Robert Silverstein works such lengthy hours, daily, habitually, that in order to have family time, his wife and their two young children routinely drive over to Daddy’s top-floor office in early evenings. Sharing a tasty, homemade dinner and a passel of laughs, soon enough it is time for everyone to embrace before Daddy returns, almost slavishly, to the task to which he has dedicated his life.
So where is the plus-side, the tradeoff for one of the more feared attorneys in Southern California? In money? Prestige?
He speaks quietly and evenly, as if discussing the latest plot in a children’s book. Of course there are a number tradeoffs.
At least 98 percent of his California peers do not subscribe to Mr. Silverstein’s philosophy of professional life. They don’t practice law so they can sniff bus fumes. They dash down more glamourous corridors.
Mr. Silverstein specializes in eminent domain cases, galloping, astride a big white horse, to the rescue of petrified, vulnerable small-business owners whose property the government attempts to seize.
He describes the government — city, county, state, federal — the way comedians in the last century joked about their mothers-in-law. Only Mr. Silverstein is not kidding.
Look Out, America
Two years ago, at the tender age of 37, he splashed to national attention.
Committing to the deep kind of research that keeps a family man away from evenings at home for months in a row, he pulled off a legal miracle.
He saved a tiny, middle-class, family-owned 60-year-old business on Vine Street in Hollywood, Bernard Luggage. Mindful of the Biblical account of Jonah and the whale, , a gigantic, billion-dollar high-rise development surrounded Bernard, and the city of Los Angeles Redevelopment Agency was about to re-enact the whale’s role and swallow the luggage company without leaving a trace for scavengers.
Through two different connections, owner Bob Blue heard about Mr. Silverstein and his reputation for turning his legal cannons onto the government, and winning.
Rub Your Eyes and It Still Is There
Gazing disbelievingly at modest, distinctly unglamourous Bernard Luggage, stunned developers and their attorneys have wondered ever since how this pimple on an elephant’s back could survive.
Sit down, children, and Mr. Silverstein will tell you a story that is as astounding as it is true.
“There are a number of tradeoffs,” he says— read advantages — to practicing a dimension of law that scares off all but a wheelbarrow full of competition.
“Few colleagues have a practice similar to mine, and the reason is, the vast majority of attorneys who have anything to do with land use or eminent domain usually are working for the government or the private developers.
The Reason Seems Obvious
“That is where the money is, where the steady, reliable, dependable payments are. By contrast, in representing business owners, small property owners, community groups, the economic model for me is far less lucrative, far less certain.
“So that is one tradeoff. At the same time, another tradeoff is that, generally, I can feel good about what I do. I can lay my head down at night and be proud of the things I have done to help individuals.
“Often, literally, the only thing that stands between somebody’s home and the government’s wrecking ball is me.

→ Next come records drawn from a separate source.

Example times_three : times (of_Z 3) VNum = Normal [VNum (of_Z 0); VNum (of_Z 1); VNum (of_Z 2)].
Proof. reflexivity. Qed.

Example times_negative : times (of_Z (-3)) VNum = Normal [].
Proof. reflexivity. Qed.

Example min_of_zeros : min 3 [of_Z 3; of_Z 0; NegZero] = Normal (VNum NegZero).
Proof. reflexivity. Qed.

Example min_of_nothing : min 0 [] = Normal VUndefined.
Proof. reflexivity. Qed.

Example inRange_one_bound : inRange (of_Z (-3)) (of_Z (-5)) None = true.
Proof. reflexivity. Qed.

Example pickBy_own_enumerable :
  pickBy [field "a" VNull; mkProp "hidden" false VNull; field "b" (VBool true)]
    (fun _ key => negb (String.eqb key "a"))
  = [field "b" (VBool true)].
Proof. reflexivity. Qed.

Example isDate_invalid (call : method_call) : isDate call (VDate NaN []) = Normal false.
Proof. reflexivity. Qed.

(** * Further properties of the helpers *)

(** ** [get]: paths *)

(** X1: looking up the concatenation of two key arrays is looking up
    the first in the object and the second in what that gives. *)
Theorem get_path_append (inherited : environment) (obj : value) (a b : list string)
  (defaultValue : value) :
  get inherited obj (PathArray (a ++ b)%list) defaultValue
  = (v <- get inherited obj (PathArray a) VUndefined ;;
     get inherited v (PathArray b) defaultValue).
Proof.
  unfold get. cbn [path_keys].
  revert obj. induction a as [|k a IH]; intros obj.
  - cbn [app get_loop bind]. unfold coalesce.
    destruct (nullish obj) eqn:N; [|reflexivity].
    destruct b as [|kb b]; cbn [get_loop nullish].
    + unfold coalesce. rewrite N. reflexivity.
    + rewrite N. reflexivity.
  - cbn [app get_loop]. destruct (nullish obj) eqn:N.
    + cbn [bind]. destruct b; reflexivity.
    + destruct (Get inherited obj k) as [r|e]; cbn [bind]; [apply IH|reflexivity].
Qed.

(** X28: on [null] and on [undefined], [get] returns the default
    whatever the path, the empty array of keys included. *)
Theorem get_of_nullish (inherited : environment) (obj : value) (p : path)
  (defaultValue : value) :
  nullish obj = true -> get inherited obj p defaultValue = Normal defaultValue.
Proof.
  intros N. unfold get. destruct (path_keys p) as [|k keys]; cbn [get_loop].
  - unfold coalesce. now rewrite N.
  - now rewrite N.
Qed.

Lemma get_of_nullish_witness :
  get bare VNull (PathArray []) (VBool true) = Normal (VBool true).
Proof. apply (get_of_nullish bare VNull (PathArray []) (VBool true)). reflexivity. Defined.

(** [split] undoes [String.concat] on keys that hold no separator. *)
Lemma split_free (sep : ascii) (s : string) :
  free_of sep s = true -> split sep s = [s].
Proof.
  induction s as [|c s IH]; cbn; [reflexivity|].
  destruct (Ascii.eqb c sep); cbn; [discriminate|].
  intros F. now rewrite (IH F).
Qed.

Lemma split_append (sep : ascii) (s t : string) :
  free_of sep s = true ->
  split sep (s ++ String sep t) = s :: split sep t.
Proof.
  induction s as [|c s IH]; cbn.
  - intros _. now rewrite Ascii.eqb_refl.
  - destruct (Ascii.eqb c sep); cbn; [discriminate|].
    intros F. now rewrite (IH F).
Qed.

Lemma split_concat (sep : ascii) (keys : list string) :
  keys <> [] ->
  forallb (free_of sep) keys = true ->
  split sep (String.concat (String sep EmptyString) keys) = keys.
Proof.
  induction keys as [|k keys IH]; [congruence|].
  intros _. cbn [forallb]. intros F. apply andb_prop in F as [Fk Fks].
  destruct keys as [|k' keys].
  - cbn. now apply split_free.
  - cbn [String.concat]. change (String sep EmptyString ++ ?t) with (String sep t).
    rewrite (split_append sep k _ Fk). f_equal.
    apply IH; [discriminate|exact Fks].
Qed.

(** X2: a dotted string path reaches what the array of its keys
    reaches, as long as there is a key and no key holds a dot. *)
Theorem get_dotted_path (inherited : environment) (obj : value) (keys : list string)
  (defaultValue : value) :
  keys <> [] ->
  forallb (free_of "."%char) keys = true ->
  get inherited obj (PathString (String.concat "." keys)) defaultValue
  = get inherited obj (PathArray keys) defaultValue.
Proof.
  intros Hne Hfree. unfold get. cbn [path_keys].
  now rewrite (split_concat "."%char keys Hne Hfree).
Qed.

Lemma get_dotted_path_witness :
  get bare (VObj [field "a" (VObj [field "b" (VStr "x")])])
    (PathString (String.concat "." ["a"; "b"])) VNull
  = get bare (VObj [field "a" (VObj [field "b" (VStr "x")])]) (PathArray ["a"; "b"])
      VNull.
Proof.
  apply (get_dotted_path bare _ ["a"; "b"] VNull); [discriminate|reflexivity].
Defined.

Lemma get_loop_result (inherited : environment) (keys : list string) :
  forall obj defaultValue v,
    get_loop inherited keys obj defaultValue = Normal v ->
    v = defaultValue \/ nullish v = false.
Proof.
  induction keys as [|k keys IH]; intros obj d v; cbn.
  - unfold coalesce. destruct (nullish obj) eqn:N; intros [= <-]; auto.
  - destruct (nullish obj) eqn:N.
    + intros [= <-]; auto.
    + destruct (Get inherited obj k) as [r|e]; cbn; [apply IH|discriminate].
Qed.

(** X3: whatever the object and the path, [get] gives the default or
    a value that is neither [null] nor [undefined]. *)
Theorem get_never_nullish (inherited : environment) (obj : value) (p : path)
  (defaultValue v : value) :
  get inherited obj p defaultValue = Normal v ->
  v = defaultValue \/ nullish v = false.
Proof. apply get_loop_result. Qed.

Lemma get_never_nullish_witness :
  VStr "x" = VStr "d" \/ nullish (VStr "x") = false.
Proof.
  apply (get_never_nullish bare (VObj [field "a" (VStr "x")]) (PathString "a")
           (VStr "d") (VStr "x")).
  reflexivity.
Defined.

(** ** [dropRight] *)

Lemma Qle_bool_inject (a b : Z) : Qle_bool (inject_Z a) (inject_Z b) = (a <=? b).
Proof.
  destruct (a <=? b) eqn:E.
  - apply Qle_bool_iff. rewrite <- Zle_Qle. lia.
  - destruct (Qle_bool _ _) eqn:L; [|reflexivity].
    apply Qle_bool_iff in L. rewrite <- Zle_Qle in L. lia.
Qed.

Lemma Qeq_bool_inject (a : Z) : Qeq_bool (inject_Z a) 0 = (a =? 0).
Proof. unfold Qeq_bool, inject_Z. cbn. now rewrite Z.mul_1_r. Qed.

Lemma Qtrunc_inject (a : Z) : Qtrunc (inject_Z a) = a.
Proof. unfold Qtrunc, inject_Z. cbn. apply Z.quot_1_r. Qed.

Lemma Qtrunc_opp_inject (a : Z) : Qtrunc (- inject_Z a) = - a.
Proof. unfold Qtrunc, inject_Z, Qopp. cbn. apply Z.quot_1_r. Qed.

(** X4: for a whole number [n >= 1], [dropRight] keeps the first
    [length - n] elements, none when [n] reaches the length. *)
Theorem dropRight_positive (T : Type) (array : list T) (n : Z) :
  0 < n ->
  dropRight array (Some (of_Z n)) = firstn (List.length array - Z.to_nat n) array.
Proof.
  intros Hn. unfold dropRight, Num.geb, Num.leb, of_nat, of_Z.
  rewrite Qle_bool_inject.
  destruct (Z.of_nat (List.length array) <=? n) eqn:E.
  - replace (List.length array - Z.to_nat n)%nat with 0%nat by lia. reflexivity.
  - unfold Num.neg. rewrite Qeq_bool_inject.
    replace (n =? 0) with false by lia.
    unfold Array_slice, ToIntegerOrInfinity.
    rewrite Qtrunc_opp_inject, Qtrunc_inject. cbn [relative].
    replace (- n <? 0) with true by lia. cbn [Z.ltb Z.compare].
    replace (Z.min 0 (Z.of_nat (List.length array))) with 0 by lia.
    cbn [Z.to_nat skipn]. f_equal. lia.
Qed.

Lemma dropRight_positive_witness :
  dropRight [10; 20; 30; 40] (Some (of_Z 3)) = [10].
Proof.
  apply (dropRight_positive Z [10; 20; 30; 40] 3). lia.
Defined.

(** X5: a negative whole number does not drop from the right: with
    [-k], [dropRight] keeps the first [k] elements. *)
Theorem dropRight_negative_count (T : Type) (array : list T) (k : Z) :
  0 < k ->
  dropRight array (Some (of_Z (- k))) = firstn (Z.to_nat k) array.
Proof.
  intros Hk. unfold dropRight, Num.geb, Num.leb, of_nat, of_Z.
  rewrite Qle_bool_inject.
  replace (Z.of_nat (List.length array) <=? - k) with false
    by (symmetry; apply Z.leb_gt; lia).
  unfold Num.neg. rewrite Qeq_bool_inject.
  replace (- k =? 0) with false by lia.
  unfold Array_slice, ToIntegerOrInfinity.
  rewrite Qtrunc_opp_inject, Qtrunc_inject, Z.opp_involutive. cbn [relative].
  replace (k <? 0) with false by lia. cbn [Z.ltb Z.compare].
  replace (Z.min 0 (Z.of_nat (List.length array))) with 0 by lia.
  cbn [Z.to_nat skipn]. rewrite Z.sub_0_r.
  destruct (Z.le_gt_cases k (Z.of_nat (List.length array))) as [Le|Gt].
  - f_equal. lia.
  - rewrite !firstn_all2 by lia. reflexivity.
Qed.

Lemma dropRight_negative_count_witness :
  dropRight [10; 20; 30; 40] (Some (of_Z (- 1))) = [10].
Proof.
  apply (dropRight_negative_count Z [10; 20; 30; 40] 1). lia.
Defined.

(** X6: [dropRight] of NaN and of plus infinity is empty, and of
    minus infinity is the whole array. *)
Theorem dropRight_not_finite (T : Type) (array : list T) :
  dropRight array (Some NaN) = []
  /\ dropRight array (Some PosInf) = []
  /\ dropRight array (Some NegInf) = array.
Proof.
  unfold dropRight, Array_slice. cbn.
  replace (Z.min 0 (Z.of_nat (List.length array))) with 0 by lia.
  cbn. rewrite Z.sub_0_r, Z.max_l, Nat2Z.id by lia.
  rewrite firstn_all. repeat split; reflexivity.
Qed.

(** X7: dropping [m] and then [n] elements is dropping [m + n], for
    whole numbers [m, n >= 1]. *)
Theorem dropRight_twice (T : Type) (array : list T) (m n : Z) :
  0 < m -> 0 < n ->
  dropRight (dropRight array (Some (of_Z m))) (Some (of_Z n))
  = dropRight array (Some (of_Z (m + n))).
Proof.
  intros Hm Hn.
  rewrite (dropRight_positive T array m Hm).
  rewrite (dropRight_positive T _ n Hn).
  rewrite (dropRight_positive T array (m + n)) by lia.
  rewrite firstn_firstn, length_firstn. f_equal. lia.
Qed.

Lemma dropRight_twice_witness :
  dropRight (dropRight [10; 20; 30; 40] (Some (of_Z 1))) (Some (of_Z 2))
  = dropRight [10; 20; 30; 40] (Some (of_Z (1 + 2))).
Proof.
  apply (dropRight_twice Z [10; 20; 30; 40] 1 2); lia.
Defined.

“That, in a way, is a very privileged position, a tradeoff in gratification, trying to make the world a better place, trying to protect the underdog, is worth it in terms of economics.”
Without blinking or budging, Mr. Silverstein admits with disarming bravery, “My wife might disagree.”
The Vote Sounds Unanimous
Fifteen years ago when he chose to travel one of the least crowded legal highways in America, he knew what he was letting himself in for. So did his parents. So did his friends. So did his wife.
“All of them have been supportive. They all come from a similar mindset. There was an understanding…
“Occasionally, my wife, who has the patience of Job, has to be reconvinced on certain cases because there is a tremendous amount of self-sacrifice that goes into some of these cases because the government has all of our taxpayer dollars to fight us with.
“Literally, there is a juggernaut of government stupidity, malice. They will take the most intransigent, unreasonable positions because they can
“Because they will try to grind the little guy down. That often necessitates a tre-men-dous effort to counter this almost evil force of government.”